[What the exercise asks]: Your answer is the lines below, exactly, from the one that contains "- The fitter" through the one that contains "- A [QuantumCircuit]", both included.

-.-.-

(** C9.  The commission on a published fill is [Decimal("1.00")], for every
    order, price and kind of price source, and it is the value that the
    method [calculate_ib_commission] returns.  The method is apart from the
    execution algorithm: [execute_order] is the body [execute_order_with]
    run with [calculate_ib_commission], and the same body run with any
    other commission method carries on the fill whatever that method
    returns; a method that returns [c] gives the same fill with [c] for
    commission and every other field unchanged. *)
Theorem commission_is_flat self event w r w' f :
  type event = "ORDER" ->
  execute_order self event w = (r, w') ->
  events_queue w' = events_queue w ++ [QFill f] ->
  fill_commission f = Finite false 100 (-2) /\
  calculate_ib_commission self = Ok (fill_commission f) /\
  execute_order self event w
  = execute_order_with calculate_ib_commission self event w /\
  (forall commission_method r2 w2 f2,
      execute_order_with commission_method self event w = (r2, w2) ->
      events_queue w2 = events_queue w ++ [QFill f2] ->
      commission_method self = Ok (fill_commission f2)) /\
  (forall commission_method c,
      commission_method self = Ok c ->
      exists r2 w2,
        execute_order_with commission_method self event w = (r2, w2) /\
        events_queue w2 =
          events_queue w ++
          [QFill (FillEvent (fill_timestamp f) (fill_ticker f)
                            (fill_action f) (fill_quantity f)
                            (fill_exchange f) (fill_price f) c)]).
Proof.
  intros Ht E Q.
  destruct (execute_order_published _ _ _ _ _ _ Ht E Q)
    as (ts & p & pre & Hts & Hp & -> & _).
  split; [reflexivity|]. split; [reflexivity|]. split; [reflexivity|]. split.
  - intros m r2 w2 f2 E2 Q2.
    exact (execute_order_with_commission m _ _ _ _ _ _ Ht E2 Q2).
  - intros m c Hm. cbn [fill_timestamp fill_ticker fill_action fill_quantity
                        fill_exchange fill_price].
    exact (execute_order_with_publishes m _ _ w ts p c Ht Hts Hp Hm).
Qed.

-.-.-

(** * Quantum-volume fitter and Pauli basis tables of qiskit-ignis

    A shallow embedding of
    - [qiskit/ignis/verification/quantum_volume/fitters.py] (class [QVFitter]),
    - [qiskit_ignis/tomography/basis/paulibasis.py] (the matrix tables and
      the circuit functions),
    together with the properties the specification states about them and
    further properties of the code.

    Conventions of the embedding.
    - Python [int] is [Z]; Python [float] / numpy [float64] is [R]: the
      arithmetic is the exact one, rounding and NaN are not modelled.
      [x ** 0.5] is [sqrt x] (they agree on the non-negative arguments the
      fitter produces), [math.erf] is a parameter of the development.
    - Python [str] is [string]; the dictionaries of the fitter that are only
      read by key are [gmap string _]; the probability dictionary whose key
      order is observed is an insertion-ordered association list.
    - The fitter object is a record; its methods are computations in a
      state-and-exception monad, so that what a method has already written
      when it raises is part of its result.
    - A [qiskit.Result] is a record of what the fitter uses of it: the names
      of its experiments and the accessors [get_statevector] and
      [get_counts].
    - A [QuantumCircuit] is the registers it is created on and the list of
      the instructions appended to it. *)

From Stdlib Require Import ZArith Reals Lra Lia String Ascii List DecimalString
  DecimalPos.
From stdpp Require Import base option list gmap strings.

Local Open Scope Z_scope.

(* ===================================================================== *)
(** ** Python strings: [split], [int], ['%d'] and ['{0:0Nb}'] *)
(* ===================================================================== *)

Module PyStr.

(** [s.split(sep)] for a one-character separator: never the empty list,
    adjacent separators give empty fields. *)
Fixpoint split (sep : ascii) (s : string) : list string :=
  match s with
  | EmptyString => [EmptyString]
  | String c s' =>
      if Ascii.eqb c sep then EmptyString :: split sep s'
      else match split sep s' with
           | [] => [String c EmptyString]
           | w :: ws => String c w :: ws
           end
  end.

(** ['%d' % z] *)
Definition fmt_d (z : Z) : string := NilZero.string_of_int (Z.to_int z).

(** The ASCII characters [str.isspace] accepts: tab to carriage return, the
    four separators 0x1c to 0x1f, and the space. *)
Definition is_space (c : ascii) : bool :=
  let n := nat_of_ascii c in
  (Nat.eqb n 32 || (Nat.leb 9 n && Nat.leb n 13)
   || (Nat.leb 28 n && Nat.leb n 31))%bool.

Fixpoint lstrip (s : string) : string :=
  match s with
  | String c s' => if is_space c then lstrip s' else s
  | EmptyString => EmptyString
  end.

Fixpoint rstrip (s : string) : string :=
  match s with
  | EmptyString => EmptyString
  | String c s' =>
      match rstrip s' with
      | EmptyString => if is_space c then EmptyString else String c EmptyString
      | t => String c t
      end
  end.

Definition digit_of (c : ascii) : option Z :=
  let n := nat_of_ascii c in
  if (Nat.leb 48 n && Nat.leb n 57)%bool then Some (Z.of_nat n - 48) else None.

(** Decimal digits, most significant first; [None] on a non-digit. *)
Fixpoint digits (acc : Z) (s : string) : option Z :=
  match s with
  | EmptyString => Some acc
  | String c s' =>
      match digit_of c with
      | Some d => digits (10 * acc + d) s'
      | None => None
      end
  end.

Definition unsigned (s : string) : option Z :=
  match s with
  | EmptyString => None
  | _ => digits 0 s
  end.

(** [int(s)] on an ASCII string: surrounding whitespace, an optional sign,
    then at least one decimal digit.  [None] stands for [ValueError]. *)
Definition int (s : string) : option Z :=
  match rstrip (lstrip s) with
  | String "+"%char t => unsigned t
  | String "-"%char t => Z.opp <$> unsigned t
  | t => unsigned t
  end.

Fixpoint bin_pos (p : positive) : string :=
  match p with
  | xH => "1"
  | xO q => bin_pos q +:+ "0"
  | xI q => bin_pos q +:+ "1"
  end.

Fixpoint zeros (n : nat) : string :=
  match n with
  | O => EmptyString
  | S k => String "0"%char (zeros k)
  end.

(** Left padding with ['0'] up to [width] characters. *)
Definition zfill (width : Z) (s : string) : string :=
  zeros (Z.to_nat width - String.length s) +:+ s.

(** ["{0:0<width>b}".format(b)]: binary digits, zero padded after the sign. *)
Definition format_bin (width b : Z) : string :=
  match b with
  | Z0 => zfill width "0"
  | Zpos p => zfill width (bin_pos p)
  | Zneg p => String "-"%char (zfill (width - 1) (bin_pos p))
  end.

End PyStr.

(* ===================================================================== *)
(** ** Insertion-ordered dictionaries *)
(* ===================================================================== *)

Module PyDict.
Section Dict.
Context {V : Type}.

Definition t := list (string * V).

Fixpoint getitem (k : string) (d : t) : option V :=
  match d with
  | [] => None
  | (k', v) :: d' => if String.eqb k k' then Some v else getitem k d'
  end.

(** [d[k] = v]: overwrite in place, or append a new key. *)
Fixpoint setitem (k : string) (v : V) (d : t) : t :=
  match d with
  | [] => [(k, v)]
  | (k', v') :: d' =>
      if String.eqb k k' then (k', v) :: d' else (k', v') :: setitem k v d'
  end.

-.-.-

[Written response]:
    - The fitter object is a record; its methods are computations in a
      state-and-exception monad, so that what a method has already written
      when it raises is part of its result.
    - A [qiskit.Result] is a record of what the fitter uses of it: the names
      of its experiments and the accessors [get_statevector] and
      [get_counts].
    - A [QuantumCircuit] is the registers it is created on and the list of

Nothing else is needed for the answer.